Evliliğin zorlukları ve aynı sene dokuz yaşındaki kardeşinin ölümüyle, üzüntüsünü hafifletebilmek için şiirin tesellisine sığınmakta bulmuştu çareyi.
ŞAİR NİGAR HANIM VE AİLESİ
Eşi İhsan bey Berlin ateşesi olarak görevlendirildiğinde, onunla gitmeyip ülkesinde kalmayı tercih etmişti. İlk zamanlarda eşi, karısını sıkça ziyaret ederken, sonraları bu ziyaretler gitgide azalmaya başladı. İhsan beyin ailesiyle de anlaşamayan Nigar hanım, böbrek rahatsızlığı geçirdiğinden, babası tarafından Büyükada’ya, nekahat devresini geçirmek üzere götürülürken, İhsan bey de çocuklarını yanına almıştı. Böylece tek dayanağı olan üç evladından da ayrılan, üstüne üstlük İhsan bey tarafından çocuklarıyla görüşmesine de izin verilmeyen genç kadın, bu buhranlı günlerinde daha da çok tutunur şiirlerine.
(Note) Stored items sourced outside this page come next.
Module RequestDemo.
Import Conf.Demo RevProxy.ServerDemo.
#[export] Instance demo_outside : Outside := {| others := λ _ rp, rp; Do := λ _ f, Ok (mkResponse 200 (fwd_Path f)); admits := λ _ _ _ _, true; clock := Z.of_nat |}.
#[export] Instance demo_json : Json := {|
  decode_VolumeIterator := λ s, ((s, s), None); decode_Volumev1 := λ s, (([s], s), None); decode_PortGroupListResult := λ s, (s, None);
  decode_VersionDetails := λ s, (s, None); decode_MetricsIterator := λ s, (s, None); decode_SymmetrixIDList := λ s, ([s], None);
  decode_Capabilities := λ s, ([s], None); decode_SystemID := λ s, Ok (s, ""); Marshal := Join ","
|}.
Definition demo_request (vars : gmap string string) (body : string) : Request :=
  mkRequest "GET" "/univmax" "" (BasicAuth (mkCredentials "csi" "pw")) vars "" "" body.
Definition demo_world : world := mkWorld demo_proxy 0 0.
Lemma demo_world_ok : proxy_ok (proxy demo_world).
Proof. unfold demo_world. cbn [proxy]. exact demo_ok. Qed.
Lemma demo_managed : is_Some (managedArrays (config (proxy demo_world)) !! "0001").
Proof.
  unfold demo_world. cbn [proxy]. rewrite demo_proxy_config. apply (bool_decide_eq_true_1 (is_Some (managedArrays demo_config !! "0001"))). vm_compute. reflexivity.
Qed.
Definition demo_router (routes : list (pattern * endpoint)) (req : Request) : option (endpoint * gmap string string) := Some (EReverseProxy, {["symid" := "0001"]}).
Definition demo_forward : forward := mkForward "https://u1" (mkTLSConfig true None) "GET" "/univmax" "" (BasicAuth (mkCredentials "csi" "pw")) "".

Lemma proxy_sends_only_authorized_witness :
  sent_during false (config demo_proxy) demo_config' (Authorization (demo_request ∅ "")) demo_forward
  ∧ sent_for false (config demo_proxy) (Authorization (demo_request ∅ "")) demo_forward.
Proof.
  assert (Sent demo_forward ∈ (serve demo_router false (demo_request ∅ "") demo_world).1.2) as Hin.
  { assert ((serve demo_router false (demo_request ∅ "") demo_world).1.2 = [Sent demo_forward; Wrote 200 "/univmax"]) as -> by (vm_compute; reflexivity). by left. }
  split.
  - refine (proj1 (proxy_sends_only_authorized demo_router false (demo_request ∅ "") demo_proxy demo_config' demo_world demo_forward demo_ok _ (rtc_refl _ _) (λ _ _, rtc_refl _ _) Hin)).
    eapply ParseConfig_wf. apply demo_parses'.
  - exact (proj2 (proxy_sends_only_authorized demo_router false (demo_request ∅ "") demo_proxy (config demo_proxy) demo_world demo_forward demo_ok (proj1 demo_ok)
      (rtc_refl _ _) (λ _ _, rtc_refl _ _) Hin) eq_refl).
Defined.

(** An update that moves the first array to another server: its envoys are changed, the configuration is not yet. *)
Definition moved_map : ProxyConfigMap := mkConfigMap "2222" (Some ([demo_array "0001" "https://u9" "" ["sec"]], [demo_server "https://u9"])).
Definition moved_config : ProxyConfig := match ParseConfig moved_map with Ok pc => pc | Err _ => mkProxyConfig "" ∅ ∅ ∅ end.
Definition moved_world : world :=
  match UpdateConfig moved_config demo_proxy with Some rp => mkWorld (set_envoys (envoyMap rp) demo_proxy) 0 0 | None => demo_world end.
(** The caller is told that there are no credentials, and its own header goes to the new server. *)
Example caller_header_forwarded :
  let req := demo_request {["symid" := "0001"]} "" in
  match (ServeReverseProxy false req moved_world).1.2 with
  | [Wrote 401 _; Sent f; Wrote 200 _] => fwd_Server f = "https://u9" ∧ fwd_Authorization f = Authorization req
  | _ => False
  end.
Proof. vm_compute. by split. Qed.

Lemma authorized_request_is_served_witness : (ServeReverseProxy false (demo_request {["symid" := "0001"]} "") demo_world).1.2 ≠ [].
Proof.
  destruct demo_managed as [a Ea].
  destruct (authorized_request_is_served false (demo_request {["symid" := "0001"]} "") demo_world "0001" a demo_world_ok) as (server & p & creds & _ & _ & _ & E).
  - by intros n.
  - vm_compute. reflexivity.
  - exact Ea.
  - vm_compute. reflexivity.
  - vm_compute. by eexists.
  - rewrite E. simpl. by destruct (web _).
Defined.

(** The metrics of an array are asked for without the body of the request. *)
Example metrics_body_lost :
  omap (λ e, match e with Sent f => Some (fwd_Body f) | _ => None end) (ServeMetrics false (demo_request ∅ "0001") demo_world).1.2 = [""].
Proof. vm_compute. reflexivity. Qed.

(** For the list of arrays every array is asked once per management server. *)
Example arrays_asked_twice :
  List.length (omap (λ e, match e with Sent f => Some f | _ => None end) (ServeSymmetrix false (demo_request ∅ "") demo_world).1.2) = 4%nat.
Proof. vm_compute. reflexivity. Qed.

(** A page of an iterator whose server is gone and whose array has no backup ends in a nil pointer. *)
Example iterator_without_backup :
  let w := (cache_Set "it" ("0002", "https://gone") demo_world).1.1 in
  (ServeIterator false (demo_request {["iterId" := "it"]} "") w).1.2 = [Panicked].
Proof. vm_compute. reflexivity. Qed.

(** Without a password the answer is written twice. *)
Example no_authorization_written_twice :
  (ServeReverseProxy false (mkRequest "GET" "/univmax" "" "" {["symid" := "0001"]} "" "" "") demo_world).1.2
  = [Wrote 401 ("no authorization provided" ++ String "010" ""); Wrote 401 ("unknown credentials" ++ String "010" "")].
Proof. vm_compute. reflexivity. Qed.
End RequestDemo.
End Requests.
Çektiği sıkıntılar sonucunda evliliğini bitirme kararı alır. Fakat babasının ölümünün ardından İhsan beyle tekrar biraraya gelerek, Rumelihisarı’na taşınırlar. Ne çare ki, bu ikinci izdivaçları da ayrılıkla neticelenecektir.
Osmanlı’nın genç şairesi, katıldığı her davette, çay partisinde, mehtap gezintilerinde, güzelliği ve şıklığıyla sosyetesinin diline düşmüş, kenarları farbelalı şemsiyeleri, yelpazeleri ve tek saplı gözlükleri, kadınlar tarafından taklit edilen bir portre haline getirmiştir kendisini.
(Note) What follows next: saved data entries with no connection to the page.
Definition empty_params : csiAddonsReplicationParams := mkAddonsParams "" "" "" defaultVolumeGroupPrefix "".
Definition modify_members (symID sgName rdfGrpNo : string) (volumeIDs : list string) (c : C) : M W (result error VolumeGroup) :=
  let? side := modify_side symID sgName rdfGrpNo c in
  let '(remote, c) := side in
  let? desired := desired_devices volumeIDs ∅ in
  let? current := lift (GetVolumeIDListInStorageGroup c symID sgName)
    orelse internal ("ModifyVolumeGroupMembership: failed to list current members of " ++ quoted sgName) in
  let currentSet := as_set current in
  do? change_members symID sgName remote (missing_from desired currentSet) (missing_from currentSet desired) c in
  let* vg := buildVolumeGroupResponse symID sgName rdfGrpNo empty_params volumeIDs c in ok vg.
Definition ModifyVolumeGroupMembership (vgID : string) (volumeIDs : list string) (reqID : string) : M W (result error VolumeGroup) :=
  let? id := ret (decodeVolumeGroupID vgID) in
  let '(symID, sgName, rdfGrpNo) := id in
  let? c := GetPowerMaxClient symID [] orelse internal "ModifyVolumeGroupMembership: failed to get PowerMax client" in
  locked (C := C) symID sgName reqID (modify_members symID sgName rdfGrpNo volumeIDs c).

Definition ControllerGetVolumeGroup (vgID : string) : M W (result error VolumeGroup) :=
  let? id := ret (decodeVolumeGroupID vgID) in
  let '(symID, sgName, rdfGrpNo) := id in
  let? c := GetPowerMaxClient symID [] orelse internal "ControllerGetVolumeGroup: failed to get PowerMax client" in
  let? _ := lift (GetStorageGroup c symID sgName)
    orelse (λ _, statusError NotFound ("ControllerGetVolumeGroup: storage group " ++ quoted sgName ++ " not found on " ++ quoted symID)) in
  let* psg := lift (GetProtectedStorageGroup c symID sgName) in
  let rdfGrpNo :=
    match psg with
    | Ok psg => if Rdf psg && bool_decide (rdfGrpNo = "") then match resolveEffectiveRDFGroup rdfGrpNo psg with Ok eff => eff | Err _ => rdfGrpNo end else rdfGrpNo
    | Err _ => rdfGrpNo
    end in
  let* vg := buildVolumeGroupResponse symID sgName rdfGrpNo empty_params [] c in ok vg.

(** *** Listing *)
Fixpoint list_groups (symID : string) (sgNames : list string) (entries : list VolumeGroup) (c : C) : M W (list VolumeGroup) :=
  match sgNames with
  | [] => ret entries
  | sgName :: sgNames =>
      match parseCSIAddonsSGName sgName with
      | None => list_groups symID sgNames entries c
      | Some (rdfGrpNo, mode) =>
          let* volumes := members symID sgName [] c in
          list_groups symID sgNames
            (entries ++ [mkVolumeGroup (encodeVolumeGroupID symID sgName rdfGrpNo)
               (<[CSIAddonsParamReplicationMode := mode]> (group_context sgName symID rdfGrpNo)) volumes])%list c
      end
  end.
Fixpoint list_arrays (managedArrays : list string) (entries : list VolumeGroup) : M W (list VolumeGroup) :=
  match managedArrays with
  | [] => ret entries
  | symID :: managedArrays =>
      let* r := GetPowerMaxClient symID [] in
      match r with
      | Err _ => list_arrays managedArrays entries
      | Ok c =>
          let* sgList := lift (GetStorageGroupIDList c symID csiAddonsManagedSGPrefix true) in
          match sgList with
          | Err _ => list_arrays managedArrays entries
          | Ok ids => let* entries := list_groups symID (sort_by String.ltb ids) entries c in list_arrays managedArrays entries
          end
      end
  end.
(** The page of a list that starts at a token. *)
Definition page {A} (entries : list A) (maxEntries : Z) (token : string) : result error (list A * string) :=
  let len := Z.of_nat (List.length entries) in
  let start := if decide (token = "") then Some 0
    else match Atoi token with Some i => if (i <? 0) || (len <? i) then None else Some i | None => None end in
  match start with
  | None => Err (statusError Aborted ("ListVolumeGroups: invalid starting_token " ++ quoted token))
  | Some start =>
      let '(end_, nextToken) := if (0 <? maxEntries) && (start + maxEntries <? len) then (start + maxEntries, Itoa (start + maxEntries)) else (len, "") in
      Ok (take (Z.to_nat (end_ - start)) (drop (Z.to_nat start) entries), nextToken)
  end.
Definition ListVolumeGroups (managedArrays : list string) (maxEntries : Z) (token : string) : M W (result error (list VolumeGroup * string)) :=
  if maxEntries <? 0 then fail (statusError InvalidArgument "ListVolumeGroups: max_entries cannot be negative")
  else let* entries := list_arrays managedArrays [] in ret (page entries maxEntries token).
End groups.

(** ** Names and ids *)
Lemma sg_name_length prefix ns rdf mode sg :
  slen rdf + slen mode <= 43 → buildCSIAddonsSGName prefix ns rdf mode = Some sg → slen sg <= MaxStorageGroupNameLength.
Proof.
  intros Hl. unfold buildCSIAddonsSGName. cbv zeta.
  match goal with |- context [truncateString ?x ?y] => set (v := x); set (m := y) end.
  assert (m = 43 - slen rdf - slen mode) as Hm by (unfold m, MaxStorageGroupNameLength; change (slen csiAddonsManagedSGPrefix) with 18; lia).
  assert (∃ t, (if m <? slen v then truncateString v m else Some v) = Some t ∧ slen t <= m) as (t & -> & Ht).
  { destruct (Z.ltb_spec m (slen v)); [|eexists; split; [done|lia]].
    destruct (truncateString_length v m ltac:(lia)) as (t & -> & ?). exists t. split; [done|lia]. }
  intros [= <-]. rewrite !slen_app. change (slen csiAddonsManagedSGPrefix) with 18. change (slen "-") with 1. unfold MaxStorageGroupNameLength. lia.
Qed.

Lemma sg_name_managed prefix ns rdf mode sg : buildCSIAddonsSGName prefix ns rdf mode = Some sg → isCSIAddonsManagedSG sg = true.
Proof. unfold buildCSIAddonsSGName, isCSIAddonsManagedSG. intros (v & _ & [= <-])%bind_Some. cbv beta. apply HasPrefix_app. Qed.

Definition plain (s : string) : Prop := s ≠ "" ∧ has_char "-" s = false.
Lemma sg_name_roundtrip prefix ns rdf mode sg :
  plain rdf → plain mode → buildCSIAddonsSGName prefix ns rdf mode = Some sg → parseCSIAddonsSGName sg = Some (rdf, mode).
Proof.
  intros [Hr0 Hr] [Hm0 Hm] Hb. unfold parseCSIAddonsSGName. change (HasPrefix sg _) with (isCSIAddonsManagedSG sg).
  rewrite (sg_name_managed _ _ _ _ _ Hb).
  unfold buildCSIAddonsSGName in Hb. apply bind_Some in Hb as (v & _ & [= <-]). cbn [negb].
  assert (reverse (Split "-" (csiAddonsManagedSGPrefix ++ v ++ "-" ++ rdf ++ "-" ++ mode)) = mode :: rdf :: reverse (Split "-" (csiAddonsManagedSGPrefix ++ v))) as ->.
  { rewrite <- (app_str_assoc csiAddonsManagedSGPrefix v), Split_app_gen, Split_app, (Split_none _ mode) by done.
    rewrite reverse_app. done. }
  rewrite decide_False by tauto. done.
Qed.

Lemma addons_id_roundtrip sym sg rdf :
  sym ≠ "" → sg ≠ "" → has_char ":" sym = false → has_char ":" sg = false → has_char ":" rdf = false →
  decodeVolumeGroupID (encodeVolumeGroupID sym sg rdf) = Ok (sym, sg, rdf).
Proof.
  intros Hs0 Hg0 Hs Hg Hr. unfold decodeVolumeGroupID, encodeVolumeGroupID.
  rewrite decide_False by (by destruct sym). rewrite !Split_app, (Split_none _ rdf) by done. by rewrite decide_False by tauto.
Qed.

(** ** Pages *)
Section pages.
Context {A : Type}.
(** The pages a client gets by following the tokens. *)
Fixpoint follow (fuel : nat) (entries : list A) (maxEntries : Z) (token : string) : option (list (list A)) :=
  match fuel with
  | O => None
  | S fuel =>
      match page entries maxEntries token with
      | Err _ => None
      | Ok (l, "") => Some [l]
      | Ok (l, next) => (l ::.) <$> follow fuel entries maxEntries next
      end
  end.

Lemma page_at (entries : list A) maxEntries i token :
  0 <= i <= Z.of_nat (List.length entries) → 0 < maxEntries → (token = "" ∧ i = 0 ∨ token ≠ "" ∧ Atoi token = Some i) →
  page entries maxEntries token =
    Ok (if i + maxEntries <? Z.of_nat (List.length entries)
        then (take (Z.to_nat maxEntries) (drop (Z.to_nat i) entries), Itoa (i + maxEntries)) else (drop (Z.to_nat i) entries, "")).
Proof.
  intros Hi Hm Ht. unfold page.
  assert ((if decide (token = "") then Some 0
    else match Atoi token with Some i => if (i <? 0) || (Z.of_nat (List.length entries) <? i) then None else Some i | None => None end) = Some i) as ->.
  { destruct Ht as [[-> ->]|[Hne ->]]; [done|]. rewrite decide_False by done.
    destruct (Z.ltb_spec i 0), (Z.ltb_spec (Z.of_nat (List.length entries)) i); try lia. done. }
  rewrite (proj2 (Z.ltb_lt 0 maxEntries) Hm). cbn [andb]. destruct (Z.ltb_spec (i + maxEntries) (Z.of_nat (List.length entries))).
  - do 4 f_equal. lia.
  - rewrite take_ge; [done|]. rewrite length_drop. lia.
Qed.

Lemma follow_from fuel (entries : list A) maxEntries i token :
  0 < maxEntries → 0 <= i <= Z.of_nat (List.length entries) → Z.of_nat (List.length entries) < 2 ^ 63 →
  (token = "" ∧ i = 0 ∨ token ≠ "" ∧ Atoi token = Some i) → (List.length entries - Z.to_nat i < fuel)%nat →
  ∃ pages, follow fuel entries maxEntries token = Some pages ∧ concat pages = drop (Z.to_nat i) entries
    ∧ Forall (λ l, Z.of_nat (List.length l) <= maxEntries) pages.
Proof.
  intros Hm. revert i token. induction fuel as [|fuel IH]; intros i token Hi Hlen Ht Hf; [lia|]. simpl.
  rewrite (page_at _ _ i) by done. destruct (Z.ltb_spec (i + maxEntries) (Z.of_nat (List.length entries))) as [Hlt|Hge].
  - destruct (IH (i + maxEntries) (Itoa (i + maxEntries))) as (pages & Hp & Hc & Hs); [lia|done| |lia|].
    { right. assert (Atoi (Itoa (i + maxEntries)) = Some (i + maxEntries)) as Ha by (apply Itoa_Atoi; lia). split; [|done]. by intros E; rewrite E in Ha. }
    exists (take (Z.to_nat maxEntries) (drop (Z.to_nat i) entries) :: pages).
    assert (Itoa (i + maxEntries) ≠ "") as Hne.
    { assert (Atoi (Itoa (i + maxEntries)) = Some (i + maxEntries)) as Ha by (apply Itoa_Atoi; lia). by intros E; rewrite E in Ha. }
    split; [|split].
    + destruct (Itoa (i + maxEntries)) eqn:E; [done|]. by rewrite Hp.
    + simpl. rewrite Hc. replace (Z.to_nat (i + maxEntries)) with (Z.to_nat i + Z.to_nat maxEntries)%nat by lia.
      rewrite <- drop_drop. apply take_drop.
    + constructor; [|done]. rewrite length_take. lia.
  - exists [drop (Z.to_nat i) entries]. split_and!; [done|simpl; by rewrite app_nil_r|]. constructor; [|done]. rewrite length_drop. lia.
Qed.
Batıda, tanınmış kişilerin tertiplediği geleneksel sanat ve edebiyat toplantıları, Osmanlıda ilk olarak, Nigar hanımın modern tarzda döşenmiş, duvarlarında sevdiği ressamlara ait resimler bulunan, antika eşyalar ve porselen vazolarla süslü, Osmanbey’deki konağında düzenlenmeye başlanmıştır. Her salı günü güzeller güzeli şairenin muhteşem evsahipliği altında toplanan, aralarında Fatma Aliye, Pierre Lotı, Ahmet Mithat, Abdülhak Hamit, Emine Seniye, Naciye ve Fehime sultan, Paul Bourget,Cenap Şahabettin, Süleyman Nazif, Leyla hanım ın da bulunduğu misafirler, müzik dinler, şiir, edebiyat üzerine derin sohbetlere dalarlardı gün ışıyana değin. Aynı zamanda iyi bir müzisyen olan şairenin, zarif parmaklarıyla dokunduğu piyano tuşlarının inleyen nağmeleriyle kendinlerinden geçerlerdi.
NİGAR HANIMIN KONAĞI
Dizelerine hayran kalan sultan Abdülhamit tarafından şefkat nişanıyla onurlandırılan Nigar Binti Osman ilk avrupai kadın şairemizdir. Osmanlı’da batılı manadaki ilk şiirler onun kederli duygularından süzülmüştür. Türk kadın şiirinin onunla başladığını söylemek hiç de yanlış olmaz. Bir çok hemcinsine bu konuda örnek teşkil etmiş, onlara cesaret vermiş, erkek şairler üzerinde de büyük bir tesir bırakmıştır. Avrupai türk edebiyatının bir kadın elinden çıkmış ilk şiir kitabı olan Efsus da ona aittir. Dönemdaşları Fitnat ve Leyla hanımların şiirlerinde tanzimat etkileri gözlemlenmezken, Nigar hanım yeniliğin ilk temsilcisi olmuştur. Sadece osmanlı topraklarında değil, yurtdışında da çok tanınan şairenin, müzikle buluşmuş olan otuzun üzerinde güftesi vardır. 19. yüzyılda en çok eser veren kadın şair olan sanatçı, Mehasin, Demet, Hanımlar Alemi gibi mecmualarda yayınlan eserlerinde bir müddet “Üryan Kalp” mahlasını kullanmasının ardından, kendi ismiyle yazmaya devam etmiştir. Hanımlara mahsus gazetenin başyazarlığını da yapan Nigar hanım, “Elem Teraneleri “ adını verdiği şiirlerinde içten bir stili benimseyerek, şiirdeki erkek söylemine son vermiştir.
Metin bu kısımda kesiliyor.